Competência ao serviço do humanismo
Conhecendo as limitações que impendem sobre os prelados que integram a Conferência Episcopal Portuguesa e retirando-se dos “preconceitos e encobrimentos”, que caracterizavam a cultura deste pérfido silêncio, abundante em vários países católicos, D. José Ornelas tomou a solução possível, recorrendo à ciência das diferentes competências disciplinares. Na referida conferência de imprensa, o antigo superior geral da Congregação Dehoniana, a que pertence o líder dos prelados portugueses, depôs perante a comunicação social presente, toda a confiança no presidente da comissão: Pedro Strecht, psiquiatra de 55 anos, com longa experiência no tratamento de crianças e adolescentes.
Fruto de “erros estruturais”, os abusos sexuais do clero a menores são, na opinião do presidente da CEP, “injustos, cruéis e inumanos”. A comissão revela “genuína vontade” da parte da Igreja, no pensar do seu mentor. Entra em funções neste início de Janeiro e é composta por seis notáveis das ciências jurídicas e pedagógicas, vestidos de humanismo: Laborinho Lúcio, juiz conselheiro, antigo ministro da Justiça e escritor; Ana Nunes de Almeida, socióloga e investigadora do Instituto de Ciências Sociais, com extenso trabalho com crianças em risco; Daniel Sampaio, psiquiatra e professor catedrático laureado, da Faculdade de Medicina de Lisboa; Filipa Tavares, assistente social e terapeuta familiar; e Catarina Vasconcelos, cineasta, tendo em conta a sua especial sensibilidade para os comportamentos humanos.
Outros profissionais da sociedade civil poderão ser chamados a integrar esta comissão, como os professores do ensino escolar. Solicita-se também a melhor colaboração da comunicação social, gerida, naturalmente, por preceitos éticos e não com ousadias que possam elevar, tão só, as audiências. Um acto de coragem histórico este, da Igreja Católica portuguesa, a abrir portas fartas de silêncio…
Quem vai pagar os pecados da Igreja?
Envolvido em questões morais sobre a sexualidade, inflaccionadas no cumprimento de leituras anacrónicas, o Direito Canónico da Igreja Católica vai ter de rever conceitos históricos, sobretudo no que respeita à homossexualidade e, no caso do clero, a essa abominável lei do celibato obrigatório, responsável por anomalias inomináveis.

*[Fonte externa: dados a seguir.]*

(** When the first record is within the threshold of every later one it
    claims them all, and the clusters found so far stay what they were, but
    for the one of the first record. *)
Lemma scan_later_absorb file1 hash1 later st :
  (∀ hash2, hash2 ∈ later.*2 →
     ∃ d, hash_sub hash1 hash2 = Ok d ∧ d ≤ similarity_threshold) →
  originals (duplicates st) = [] ∨ originals (duplicates st) = [file1] →
  ∃ st', scan_later similarity_threshold file1 hash1 later st = Ok st'
         ∧ (∀ p, p ∈ later.*1 ∨ p ∈ processed st → p ∈ processed st')
         ∧ (originals (duplicates st') = []
            ∨ originals (duplicates st') = [file1]).
Proof.
  revert st. induction later as [|[file2 hash2] later IH]; simpl; intros st Hsub Hk.
  { eexists; split_and!; [done|set_solver|done]. }
  destruct (Hsub hash2) as (d & Hd & Hle); [set_solver|].
  assert (∀ h, h ∈ later.*2 →
            ∃ d, hash_sub hash1 h = Ok d ∧ d ≤ similarity_threshold) as Hsub'
    by set_solver.
  destruct (decide (file2 ∈ processed st)).
  { destruct (IH st Hsub' Hk) as (st' & Hrun & Hp & Hk').
    exists st'. split_and!; [done| |done].
    intros p [[->|?]%elem_of_cons|?]; apply Hp; auto. }
  unfold hamming_distance. rewrite Hd. simpl. rewrite decide_True by done.
  edestruct IH as (st' & Hrun & Hp & Hk'); [done| |].
  2:{ exists st'. split_and!; [done| |done].
      intros p [[->|?]%elem_of_cons|?]; apply Hp; simpl; set_solver. }
  simpl. rewrite originals_dd_append.
  destruct Hk as [->| ->]; [right|right]; case_decide; set_solver.
Qed.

A presença na praça pública, nos últimos 20 anos, de casos de pederastia no seio da Igreja Católica, obrigou a que se desencadeasse o ressarcimento às vítimas, muitas delas na dependência física e de responsabilidades sociais de instituições religiosas. Foi, por isso, que muitas dioceses, com especial incidência nos Estados Unidos, Canadá, Irlanda, França e Austrália entraram em falência técnica com a entrega de milhões de dólares e euros, para o resgate do perdão das vítimas. Quantos casos vão ser descobertos nas démarches que agora começam nas dioceses portuguesas? Será a Igreja Católica que está em Portugal mais fiel que outras no mundo? A diferença morará apenas nas apreciações jurídicas dos tribunais portugueses? A CEP já disse que cumpriria com todos os encargos desta comissão independente. Terão as dioceses portuguesas meios financeiros para acudirem às vozes das vítimas que, apesar da dificuldade, vão, certamente, aparecer?

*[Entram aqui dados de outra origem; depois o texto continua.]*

Lemma StronglySorted_at {A} (R : A -> A -> Prop) l i j x y :
  StronglySorted R l -> l !! i = Some x -> l !! j = Some y -> (i < j)%nat -> R x y.
Proof.
  intros Hs. revert i j. induction Hs as [|z l Hs IH Hall]; intros i j Hi Hj Hlt; [done|].
  destruct j as [|j]; [lia|]. destruct i as [|i]; simpl in *.
  - injection Hi as ->. rewrite Forall_forall in Hall.
    apply Hall. by eapply list_elem_of_lookup_2.
  - apply (IH i j); [done..|lia].
Qed.

Lemma StronglySorted_filter {A} (R : A -> A -> Prop) (f : A -> Prop)
    `{forall x, Decision (f x)} l :
  StronglySorted R l -> StronglySorted R (filter f l).
Proof.
  induction 1 as [|y l Hs IH Hall]; [constructor|]. rewrite filter_cons.
  destruct (decide (f y)); [|done]. constructor; [done|].
  rewrite Forall_forall in Hall |- *. intros z [_ Hz]%list_elem_of_filter. auto.
Qed.

Lemma index_of_push P l n :
  index_of P l -> (forall x, P x -> x < n) -> index_of (fun x => P x \/ x = n) (l ++ [n]).
Proof.
  intros [Hs He] Hn. split.
  - apply StronglySorted_app_last; [done|]. apply Forall_forall.
    intros x Hx. by apply Hn, He.
  - intros x. rewrite elem_of_app, list_elem_of_singleton, He. done.
Qed.

Lemma index_of_drop P l n :
  index_of P l -> index_of (fun x => P x /\ x <> n) (filter (fun x => x <> n) l).
Proof.
  intros [Hs He]. split; [by apply StronglySorted_filter|].
  intros x. rewrite list_elem_of_filter, He. tauto.
Qed.

Lemma index_of_nil P : (forall x, ~ P x) -> index_of P [].
Proof. intros H. split; [constructor|]. intros x. rewrite elem_of_nil. firstorder. Qed.

Lemma index_of_NoDup P l : index_of P l -> NoDup l.
Proof.
  intros [Hs _]. induction Hs as [|y l Hs IH Hall]; constructor; [|done].
  rewrite Forall_forall in Hall. intros Hin. apply Hall in Hin. lia.
Qed.

(** The keys a test selects, in iteration order, form an index list. *)
Lemma index_of_entries {A} (m : gmap N A) (f : A -> Prop) `{forall x, Decision (f x)} :
  index_of (fun k => exists x, m !! k = Some x /\ f x)
    (filter (fun e => f e.2) (entries m)).*1.
Proof.
  split.
  - pose proof (StronglySorted_filter _ (fun e : N * A => f e.2) _ (entries_sorted m)) as Hs.
    induction Hs as [|a l Hs IH Hall]; simpl; constructor; [done|].
    rewrite Forall_fmap. exact Hall.
  - intros k. rewrite list_elem_of_fmap. split.
    + intros [[k' x] [-> Hin]]. apply list_elem_of_filter in Hin as [Hf Hin].
      exists x. split; [by apply entries_elem|done].
    + intros (x & Hk & Hf). exists (k, x). split; [done|].
      apply list_elem_of_filter. split; [done|]. by apply entries_elem.
Qed.

(** Two index lists of the same predicate are the same list. *)
Lemma index_of_unique P l l' : index_of P l -> index_of P l' -> l = l'.
Proof.
  intros [Hs He] [Hs' He']. assert (forall x, x ∈ l <-> x ∈ l') as H.
  { intros x. by rewrite He, He'. }
  clear He He' P. revert l' Hs' H. induction Hs as [|a l Hs IH Ha]; intros l' Hs' H.
  - destruct l' as [|b l']; [done|]. exfalso. apply (not_elem_of_nil b), H. left.
  - destruct Hs' as [|b l' Hs' Hb]; [exfalso; apply (not_elem_of_nil a), H; left|].
    rewrite Forall_forall in Ha, Hb.
    assert (a = b) as ->.
    { assert (a ∈ b :: l') as Ha' by (apply H; left).
      assert (b ∈ a :: l) as Hb' by (apply H; left).
      apply elem_of_cons in Ha' as [|Ha']; [done|].
      apply elem_of_cons in Hb' as [|Hb']; [done|].
      apply Hb in Ha'. apply Ha in Hb'. lia. }
    f_equal. apply IH; [done|]. intros x. split; intros Hx.
    + assert (x ∈ b :: l') as Hx' by (apply H; by right).
      apply elem_of_cons in Hx' as [->|]; [|done]. apply Ha in Hx. lia.
    + assert (x ∈ b :: l) as Hx' by (apply H; by right).
      apply elem_of_cons in Hx' as [->|]; [|done]. apply Hb in Hx. lia.
Qed.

Depois da pandemia da covid-19, que outra epidemia estará à espreita, em colégios e seminários, igrejas e sacristias e em tantas instituições de bem-fazer, dispersas pelo país?
Novos rumos se impõem à Igreja Católica em Portugal a correr o risco da falta de credibilidade e, consequentemente, da perda dos crentes, que outrora encheram templos. Acabou a indústria das igrejas. Lá dentro, santos sem devotos. Silêncio sem espiritualidade. Incenso sem adoradores. Orações sem eficácia. Ao cristianismo, parece ter-lhe morrido o espírito do Nazareno.
Manuel Vilas Boas é padre e jornalista.